From the records below, transcribe only the lines running from the one with "The Frappe endpoints" through the one with "(l : list json)". Keep both of those end lines.

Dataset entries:
========================================
(** * Further properties: the indentation *)

Lemma count_replace_nbsp (s : str) :
  PyStr.count_chr PyStr.SPACE (PyStr.replace_chr PyStr.NBSP PyStr.SPACE s)
  = length (filter indent_char s).
Proof.
  unfold PyStr.count_chr, PyStr.replace_chr.
  induction s as [|c s IH]; [reflexivity|].
  cbn [map filter]. unfold indent_char at 1.
  destruct (Ascii.eqb c PyStr.NBSP) eqn:En.
  - rewrite orb_true_r. cbn [Ascii.eqb PyStr.SPACE Bool.eqb andb length filter].
    now rewrite IH.
  - rewrite orb_false_r, (Ascii.eqb_sym PyStr.SPACE c).
    destruct (Ascii.eqb c PyStr.SPACE); cbn [length]; now rewrite IH.
Qed.

(** X6.  The indentation counts the characters of the run of strings that
    are spaces or non-breaking spaces, and only those: a tab or a line feed
    between the tags adds nothing. *)
Theorem indent_spaces_counts (siblings : list Bs4.node) :
  indent_spaces siblings = length (filter indent_char (concat (string_run siblings))).
Proof.
  unfold indent_spaces.
  now rewrite leading_whitespace_run, app_nil_r, count_replace_nbsp.
Qed.

(** * Further properties: the crawl *)

(** A loop that ends gives the rows of its turns, in their order. *)
Lemma for_each_ok (A B : Type) (l : list A) (body : A -> result (list B))
    (rows : list B) :
  for_each l body = Ok rows ->
  rows = flat_map (fun a => match body a with Ok r => r | Raise _ => [] end) l.
Proof.
  revert rows. induction l as [|a l IH]; intros rows; cbn [for_each flat_map].
  - now intros [= <-].
  - unfold bind. destruct (body a) as [r|e]; [|discriminate].
    destruct (for_each l body) as [rest|e]; [|discriminate].
    intros [= <-]. now rewrite (IH rest eq_refl).
Qed.
(** * appointment_addons: a shallow embedding of the booking endpoints

    The Frappe endpoints of [www/book_appointment.py],
    [www/book-appointment.py], [www/video-production-appointment.py],
    [www/availability-settings.py] and the [validate] hook of the
    [Video Production Appointment] doctype, translated into Rocq.

    Conventions.
    - A Python value received in a request payload is a [json] value;
      [truthy] is Python's truth test on it.
    - Code that may raise returns an [outcome]: [Ret v], [Raise e] for a
      Python exception [e], or [Hang] for a loop that never ends.
    - A [datetime.date] is its proleptic ordinal ([date.toordinal()]), a
      time of day is its number of seconds since midnight, and a
      [datetime] is [ordinal * 86400 + seconds].
    - The database of the framework is an explicit value threaded through
      the calls; queries that may fail are [option]s ([None]: the query
      raised). *)

From Stdlib Require Import String Ascii List ZArith Bool Lia Sorted.
Import ListNotations.
Open Scope string_scope.
Open Scope Z_scope.
#[global] Set Warnings "-register-all".

(** ** Python values and exceptions *)

Inductive json : Type :=
| JNull
| JBool (b : bool)
| JInt (z : Z)
| JStr (s : string)
| JList (l : list json)
| JObj (kvs : list (string * json)).

(** Python's [bool(v)]. *)
Definition truthy (v : json) : bool :=
  match v with
  | JNull => false
  | JBool b => b
  | JInt z => negb (z =? 0)
  | JStr s => negb (String.eqb s "")
  | JList l => match l with [] => false | _ => true end
  | JObj kvs => match kvs with [] => false | _ => true end
  end.

(** A raised exception: [str(e)] and [traceback.format_exc()]. *)
Record PyExc := mkExc { exc_msg : string; exc_tb : string }.

Inductive outcome (A : Type) : Type :=
| Ret (a : A)
| Raise (e : PyExc)
| Hang.
Arguments Ret {A} a.
Arguments Raise {A} e.
Arguments Hang {A}.

Definition bind {A B} (m : outcome A) (k : A -> outcome B) : outcome B :=
  match m with
  | Ret a => k a
  | Raise e => Raise e
  | Hang => Hang
  end.

Notation "x <- m ;; k" := (bind m (fun x => k))
  (at level 61, m at next level, right associativity).

(** The [ValidationError] raised by [frappe.throw(msg)]. *)
Definition validation_error (msg : string) : PyExc :=
  mkExc msg ("Traceback (most recent call last):" ++ String "010" "frappe.exceptions.ValidationError: " ++ msg).

Definition db_error : PyExc :=
  mkExc "(2013, 'Lost connection to MySQL server during query')"
        "Traceback (most recent call last): pymysql.err.OperationalError".

Definition value_error : PyExc :=
  mkExc "hour must be in 0..23" "Traceback (most recent call last): ValueError: hour must be in 0..23".

Definition overflow_error : PyExc :=
  mkExc "date value out of range" "Traceback (most recent call last): OverflowError: date value out of range".

Definition attribute_error : PyExc :=
  mkExc "'NoneType' object has no attribute 'strip'"
        "Traceback (most recent call last): AttributeError: 'NoneType' object has no attribute 'strip'".

(** Python [for x in seq: slots += f(x)], stopping at the first exception. *)
Fixpoint concat_map_out {A B} (f : A -> outcome (list B)) (l : list A) : outcome (list B) :=
  match l with
  | [] => Ret []
  | x :: r =>
      ys <- f x ;;
      zs <- concat_map_out f r ;;
      Ret (ys ++ zs)%list
  end.

(** ** Strings: [str.strip], [str.upper], [str.lower] (ASCII range) *)

Definition is_py_space (c : ascii) : bool :=
  let n := nat_of_ascii c in
  (Nat.leb 9 n && Nat.leb n 13) || (Nat.leb 28 n && Nat.leb n 32).

Fixpoint lstrip_chars (l : list ascii) : list ascii :=
  match l with
  | [] => []
  | c :: r => if is_py_space c then lstrip_chars r else l
  end.

Definition py_strip (s : string) : string :=
  string_of_list_ascii
    (rev (lstrip_chars (rev (lstrip_chars (list_ascii_of_string s))))).

Definition ascii_upper (c : ascii) : ascii :=
  let n := nat_of_ascii c in
  if Nat.leb 97 n && Nat.leb n 122 then ascii_of_nat (n - 32) else c.

Definition ascii_lower (c : ascii) : ascii :=
  let n := nat_of_ascii c in
  if Nat.leb 65 n && Nat.leb n 90 then ascii_of_nat (n + 32) else c.

Fixpoint py_lower (s : string) : string :=
  match s with
  | EmptyString => EmptyString
  | String c r => String (ascii_lower c) (py_lower r)
  end.

(** [day[0].upper() + day[1:].lower() if len(day) > 0 else ""] *)
Definition normalize_day (day : string) : string :=
  match day with
  | EmptyString => ""
  | String c r => String (ascii_upper c) (py_lower r)
  end.

(** ** Calendar *)

(** [date.strftime("%A")]: [date.weekday()] is [(toordinal() + 6) % 7]. *)
Definition weekday_names : list string :=
  ["Monday"; "Tuesday"; "Wednesday"; "Thursday"; "Friday"; "Saturday"; "Sunday"].

Definition weekday_name (date : Z) : string :=
  nth (Z.to_nat ((date + 6) mod 7)) weekday_names "".

Definition day_seconds : Z := 86400.

(** ** The shared database and request context *)

(** [Appointment Booking Settings] (a Single doctype). *)
Record ABSettings := mkABSettings {
  enable_scheduling : Z;
  appointment_duration : Z;     (** minutes; 0 when unset *)
  advance_booking_days : Z      (** 0 when unset *)
}.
========================================
◆ WORKED SOLUTION ◆
    The Frappe endpoints of [www/book_appointment.py],
    [www/book-appointment.py], [www/video-production-appointment.py],
    [www/availability-settings.py] and the [validate] hook of the
    [Video Production Appointment] doctype, translated into Rocq.

    Conventions.
    - A Python value received in a request payload is a [json] value;
      [truthy] is Python's truth test on it.
    - Code that may raise returns an [outcome]: [Ret v], [Raise e] for a
      Python exception [e], or [Hang] for a loop that never ends.
    - A [datetime.date] is its proleptic ordinal ([date.toordinal()]), a
      time of day is its number of seconds since midnight, and a
      [datetime] is [ordinal * 86400 + seconds].
    - The database of the framework is an explicit value threaded through
      the calls; queries that may fail are [option]s ([None]: the query
      raised). *)

From Stdlib Require Import String Ascii List ZArith Bool Lia Sorted.
Import ListNotations.
Open Scope string_scope.
Open Scope Z_scope.
#[global] Set Warnings "-register-all".

(** ** Python values and exceptions *)

Inductive json : Type :=
| JNull
| JBool (b : bool)
| JInt (z : Z)
| JStr (s : string)
| JList (l : list json)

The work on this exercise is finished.